Among the following entries, how many lines hold the string "Some"? State only the number.

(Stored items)
══════════
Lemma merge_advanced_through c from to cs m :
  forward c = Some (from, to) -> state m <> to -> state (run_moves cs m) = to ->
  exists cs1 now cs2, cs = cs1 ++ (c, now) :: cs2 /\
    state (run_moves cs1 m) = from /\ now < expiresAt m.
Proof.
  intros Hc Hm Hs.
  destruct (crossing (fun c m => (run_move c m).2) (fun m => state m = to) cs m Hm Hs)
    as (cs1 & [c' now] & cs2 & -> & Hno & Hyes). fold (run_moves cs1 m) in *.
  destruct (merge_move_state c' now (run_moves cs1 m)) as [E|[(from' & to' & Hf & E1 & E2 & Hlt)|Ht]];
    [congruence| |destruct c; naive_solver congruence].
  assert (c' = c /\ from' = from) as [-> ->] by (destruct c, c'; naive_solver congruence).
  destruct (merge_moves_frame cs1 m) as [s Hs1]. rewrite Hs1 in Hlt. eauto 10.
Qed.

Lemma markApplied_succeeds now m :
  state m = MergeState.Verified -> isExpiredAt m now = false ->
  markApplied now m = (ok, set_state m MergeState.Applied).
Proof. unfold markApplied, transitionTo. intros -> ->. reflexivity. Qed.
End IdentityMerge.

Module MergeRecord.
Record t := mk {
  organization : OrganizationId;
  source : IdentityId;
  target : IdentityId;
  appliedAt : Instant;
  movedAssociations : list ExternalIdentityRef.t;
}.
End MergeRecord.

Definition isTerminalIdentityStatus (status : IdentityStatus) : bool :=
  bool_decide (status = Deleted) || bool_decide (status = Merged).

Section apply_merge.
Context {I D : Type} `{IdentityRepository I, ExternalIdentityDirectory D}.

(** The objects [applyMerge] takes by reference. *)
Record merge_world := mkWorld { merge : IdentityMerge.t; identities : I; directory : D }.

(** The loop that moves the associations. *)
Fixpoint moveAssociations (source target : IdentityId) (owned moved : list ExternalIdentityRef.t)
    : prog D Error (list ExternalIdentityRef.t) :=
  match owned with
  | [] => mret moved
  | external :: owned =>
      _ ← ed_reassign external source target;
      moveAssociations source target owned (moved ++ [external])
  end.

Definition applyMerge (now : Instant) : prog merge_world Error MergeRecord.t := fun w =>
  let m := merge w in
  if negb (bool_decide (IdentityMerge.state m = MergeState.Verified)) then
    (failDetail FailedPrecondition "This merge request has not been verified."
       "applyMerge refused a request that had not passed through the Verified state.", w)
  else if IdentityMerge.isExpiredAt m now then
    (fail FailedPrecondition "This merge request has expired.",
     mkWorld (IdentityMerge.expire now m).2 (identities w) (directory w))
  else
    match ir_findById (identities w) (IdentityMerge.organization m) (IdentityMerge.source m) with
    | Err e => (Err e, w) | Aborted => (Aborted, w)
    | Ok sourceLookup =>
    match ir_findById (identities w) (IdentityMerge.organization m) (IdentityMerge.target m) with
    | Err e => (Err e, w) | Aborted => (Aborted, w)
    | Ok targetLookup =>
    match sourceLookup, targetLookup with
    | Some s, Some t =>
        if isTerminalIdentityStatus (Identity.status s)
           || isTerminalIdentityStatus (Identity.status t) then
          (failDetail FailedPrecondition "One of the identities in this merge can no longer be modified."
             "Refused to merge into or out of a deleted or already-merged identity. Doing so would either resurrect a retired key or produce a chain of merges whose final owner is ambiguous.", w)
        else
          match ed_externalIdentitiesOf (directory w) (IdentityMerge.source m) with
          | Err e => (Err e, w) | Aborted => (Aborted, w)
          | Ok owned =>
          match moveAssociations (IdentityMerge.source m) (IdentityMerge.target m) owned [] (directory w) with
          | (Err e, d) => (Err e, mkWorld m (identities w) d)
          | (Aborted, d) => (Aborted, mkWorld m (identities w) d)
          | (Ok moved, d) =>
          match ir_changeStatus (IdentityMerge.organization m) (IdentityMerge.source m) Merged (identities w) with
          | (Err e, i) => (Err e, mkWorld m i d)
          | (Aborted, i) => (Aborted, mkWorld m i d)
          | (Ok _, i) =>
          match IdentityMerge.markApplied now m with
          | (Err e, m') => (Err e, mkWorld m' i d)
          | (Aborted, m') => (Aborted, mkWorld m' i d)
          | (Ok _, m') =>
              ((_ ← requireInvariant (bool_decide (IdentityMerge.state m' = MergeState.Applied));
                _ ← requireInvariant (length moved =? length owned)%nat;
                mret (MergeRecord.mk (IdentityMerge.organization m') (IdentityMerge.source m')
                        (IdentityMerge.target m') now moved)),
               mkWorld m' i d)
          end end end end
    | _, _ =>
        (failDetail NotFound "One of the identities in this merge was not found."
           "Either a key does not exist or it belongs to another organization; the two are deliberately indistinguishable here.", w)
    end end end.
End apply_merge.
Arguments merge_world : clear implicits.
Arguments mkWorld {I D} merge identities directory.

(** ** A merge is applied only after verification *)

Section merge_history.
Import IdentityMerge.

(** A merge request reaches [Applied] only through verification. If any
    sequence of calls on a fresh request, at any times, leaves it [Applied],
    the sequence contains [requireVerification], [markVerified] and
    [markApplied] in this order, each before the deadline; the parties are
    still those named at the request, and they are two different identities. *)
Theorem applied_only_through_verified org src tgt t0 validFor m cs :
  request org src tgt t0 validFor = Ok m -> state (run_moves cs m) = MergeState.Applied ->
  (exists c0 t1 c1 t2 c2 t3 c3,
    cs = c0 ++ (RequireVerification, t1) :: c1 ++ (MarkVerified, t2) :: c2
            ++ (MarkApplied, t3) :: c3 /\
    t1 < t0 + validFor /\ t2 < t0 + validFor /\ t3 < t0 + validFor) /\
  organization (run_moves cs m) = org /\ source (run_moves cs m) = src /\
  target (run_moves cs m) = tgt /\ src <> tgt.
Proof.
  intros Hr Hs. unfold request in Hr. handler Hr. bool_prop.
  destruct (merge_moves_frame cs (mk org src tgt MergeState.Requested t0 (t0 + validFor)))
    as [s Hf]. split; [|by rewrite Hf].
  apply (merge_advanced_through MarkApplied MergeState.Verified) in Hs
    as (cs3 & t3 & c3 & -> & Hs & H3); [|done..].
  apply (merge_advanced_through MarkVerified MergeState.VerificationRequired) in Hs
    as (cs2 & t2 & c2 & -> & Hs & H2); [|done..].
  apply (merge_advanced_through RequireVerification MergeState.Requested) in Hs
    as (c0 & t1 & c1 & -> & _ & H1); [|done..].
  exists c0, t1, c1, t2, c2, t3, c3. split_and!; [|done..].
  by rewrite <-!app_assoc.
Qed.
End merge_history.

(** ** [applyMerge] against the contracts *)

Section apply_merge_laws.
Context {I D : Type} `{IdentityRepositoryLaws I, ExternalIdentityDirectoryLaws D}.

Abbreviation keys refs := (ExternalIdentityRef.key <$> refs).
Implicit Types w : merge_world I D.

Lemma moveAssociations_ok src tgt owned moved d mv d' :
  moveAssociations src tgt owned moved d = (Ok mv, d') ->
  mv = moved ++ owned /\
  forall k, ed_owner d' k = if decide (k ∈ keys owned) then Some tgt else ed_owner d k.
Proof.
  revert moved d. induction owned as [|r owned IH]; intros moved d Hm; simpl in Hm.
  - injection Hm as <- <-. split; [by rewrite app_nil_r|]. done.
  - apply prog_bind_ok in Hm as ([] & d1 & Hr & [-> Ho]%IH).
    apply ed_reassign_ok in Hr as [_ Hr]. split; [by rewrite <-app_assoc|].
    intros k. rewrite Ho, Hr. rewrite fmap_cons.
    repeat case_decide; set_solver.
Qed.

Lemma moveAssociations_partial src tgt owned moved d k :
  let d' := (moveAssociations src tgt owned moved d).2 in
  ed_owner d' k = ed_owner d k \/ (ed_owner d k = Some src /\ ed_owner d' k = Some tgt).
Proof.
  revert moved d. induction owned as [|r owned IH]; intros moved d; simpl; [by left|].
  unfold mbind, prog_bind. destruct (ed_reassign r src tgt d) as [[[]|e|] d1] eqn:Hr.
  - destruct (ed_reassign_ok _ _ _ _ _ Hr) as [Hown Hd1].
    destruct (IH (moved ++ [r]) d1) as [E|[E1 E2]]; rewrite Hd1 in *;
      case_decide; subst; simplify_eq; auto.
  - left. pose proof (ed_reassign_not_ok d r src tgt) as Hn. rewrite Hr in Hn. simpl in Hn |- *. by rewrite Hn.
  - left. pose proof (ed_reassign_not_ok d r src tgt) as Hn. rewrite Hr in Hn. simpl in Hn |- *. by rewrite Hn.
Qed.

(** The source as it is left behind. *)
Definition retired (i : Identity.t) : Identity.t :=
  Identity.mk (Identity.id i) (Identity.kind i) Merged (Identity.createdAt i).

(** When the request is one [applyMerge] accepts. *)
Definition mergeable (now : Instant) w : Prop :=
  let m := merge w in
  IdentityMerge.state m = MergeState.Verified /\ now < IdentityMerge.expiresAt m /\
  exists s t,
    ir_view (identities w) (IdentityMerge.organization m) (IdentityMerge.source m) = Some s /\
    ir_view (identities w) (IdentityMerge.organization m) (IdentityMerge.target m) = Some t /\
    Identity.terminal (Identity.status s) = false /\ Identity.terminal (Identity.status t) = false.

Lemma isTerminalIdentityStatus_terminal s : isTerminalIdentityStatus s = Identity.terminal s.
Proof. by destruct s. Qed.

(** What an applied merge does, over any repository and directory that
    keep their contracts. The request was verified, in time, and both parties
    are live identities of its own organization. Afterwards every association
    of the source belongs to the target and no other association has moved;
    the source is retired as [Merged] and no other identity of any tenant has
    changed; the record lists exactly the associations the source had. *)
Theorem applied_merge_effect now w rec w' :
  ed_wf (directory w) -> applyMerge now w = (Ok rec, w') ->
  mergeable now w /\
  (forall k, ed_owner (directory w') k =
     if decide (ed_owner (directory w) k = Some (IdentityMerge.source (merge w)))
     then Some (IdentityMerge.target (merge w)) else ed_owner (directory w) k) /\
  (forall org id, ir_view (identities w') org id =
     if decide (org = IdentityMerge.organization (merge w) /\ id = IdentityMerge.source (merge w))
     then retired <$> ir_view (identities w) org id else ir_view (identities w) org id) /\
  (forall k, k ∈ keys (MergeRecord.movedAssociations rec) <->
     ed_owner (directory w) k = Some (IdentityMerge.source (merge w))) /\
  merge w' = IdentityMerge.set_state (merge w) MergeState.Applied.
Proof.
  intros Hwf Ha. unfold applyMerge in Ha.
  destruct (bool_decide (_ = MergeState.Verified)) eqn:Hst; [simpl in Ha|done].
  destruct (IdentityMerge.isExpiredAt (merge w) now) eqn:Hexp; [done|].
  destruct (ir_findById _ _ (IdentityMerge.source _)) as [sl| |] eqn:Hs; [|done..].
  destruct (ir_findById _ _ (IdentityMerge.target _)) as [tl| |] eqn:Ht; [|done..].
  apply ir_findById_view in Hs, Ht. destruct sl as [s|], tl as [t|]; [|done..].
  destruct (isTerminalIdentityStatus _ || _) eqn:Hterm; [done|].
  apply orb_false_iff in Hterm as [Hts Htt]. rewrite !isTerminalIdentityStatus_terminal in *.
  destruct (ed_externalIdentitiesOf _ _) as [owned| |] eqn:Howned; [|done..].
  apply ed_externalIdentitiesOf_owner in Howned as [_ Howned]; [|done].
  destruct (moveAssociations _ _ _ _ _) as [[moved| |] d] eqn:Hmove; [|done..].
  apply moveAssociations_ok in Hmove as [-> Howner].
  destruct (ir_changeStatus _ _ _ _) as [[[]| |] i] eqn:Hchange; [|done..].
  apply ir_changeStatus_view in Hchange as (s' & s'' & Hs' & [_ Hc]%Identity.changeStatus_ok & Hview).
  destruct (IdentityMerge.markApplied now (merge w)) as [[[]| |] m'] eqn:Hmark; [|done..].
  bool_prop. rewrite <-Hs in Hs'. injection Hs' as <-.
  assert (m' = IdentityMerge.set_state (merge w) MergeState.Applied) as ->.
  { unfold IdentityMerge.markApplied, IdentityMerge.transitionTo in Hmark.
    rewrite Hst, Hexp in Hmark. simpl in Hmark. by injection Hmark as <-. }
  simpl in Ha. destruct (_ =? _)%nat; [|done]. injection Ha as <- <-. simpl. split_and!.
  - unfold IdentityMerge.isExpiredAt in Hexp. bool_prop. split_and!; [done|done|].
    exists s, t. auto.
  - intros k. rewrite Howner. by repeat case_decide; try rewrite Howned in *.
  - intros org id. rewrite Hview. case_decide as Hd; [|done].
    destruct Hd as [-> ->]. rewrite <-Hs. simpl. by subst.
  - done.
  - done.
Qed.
══════════
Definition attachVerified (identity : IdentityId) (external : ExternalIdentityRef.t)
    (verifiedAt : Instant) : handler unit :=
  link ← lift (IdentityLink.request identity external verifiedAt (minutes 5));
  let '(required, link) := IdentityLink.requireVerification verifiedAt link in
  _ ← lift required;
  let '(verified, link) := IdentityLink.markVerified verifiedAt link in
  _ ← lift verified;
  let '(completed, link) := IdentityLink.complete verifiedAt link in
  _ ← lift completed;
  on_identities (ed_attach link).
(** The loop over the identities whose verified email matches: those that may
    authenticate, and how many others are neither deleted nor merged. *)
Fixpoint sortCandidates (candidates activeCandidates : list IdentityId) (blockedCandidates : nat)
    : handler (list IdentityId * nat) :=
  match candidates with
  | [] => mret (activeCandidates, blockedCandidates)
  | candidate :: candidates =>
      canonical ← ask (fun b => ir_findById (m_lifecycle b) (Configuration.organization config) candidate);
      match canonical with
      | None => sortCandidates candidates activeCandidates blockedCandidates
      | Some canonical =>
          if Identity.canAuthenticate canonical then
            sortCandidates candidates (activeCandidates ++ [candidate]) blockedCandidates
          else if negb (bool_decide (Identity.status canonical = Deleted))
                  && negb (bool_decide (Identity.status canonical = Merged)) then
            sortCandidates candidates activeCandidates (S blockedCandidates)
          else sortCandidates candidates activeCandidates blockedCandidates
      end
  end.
══════════
▶ **Final answer**: 10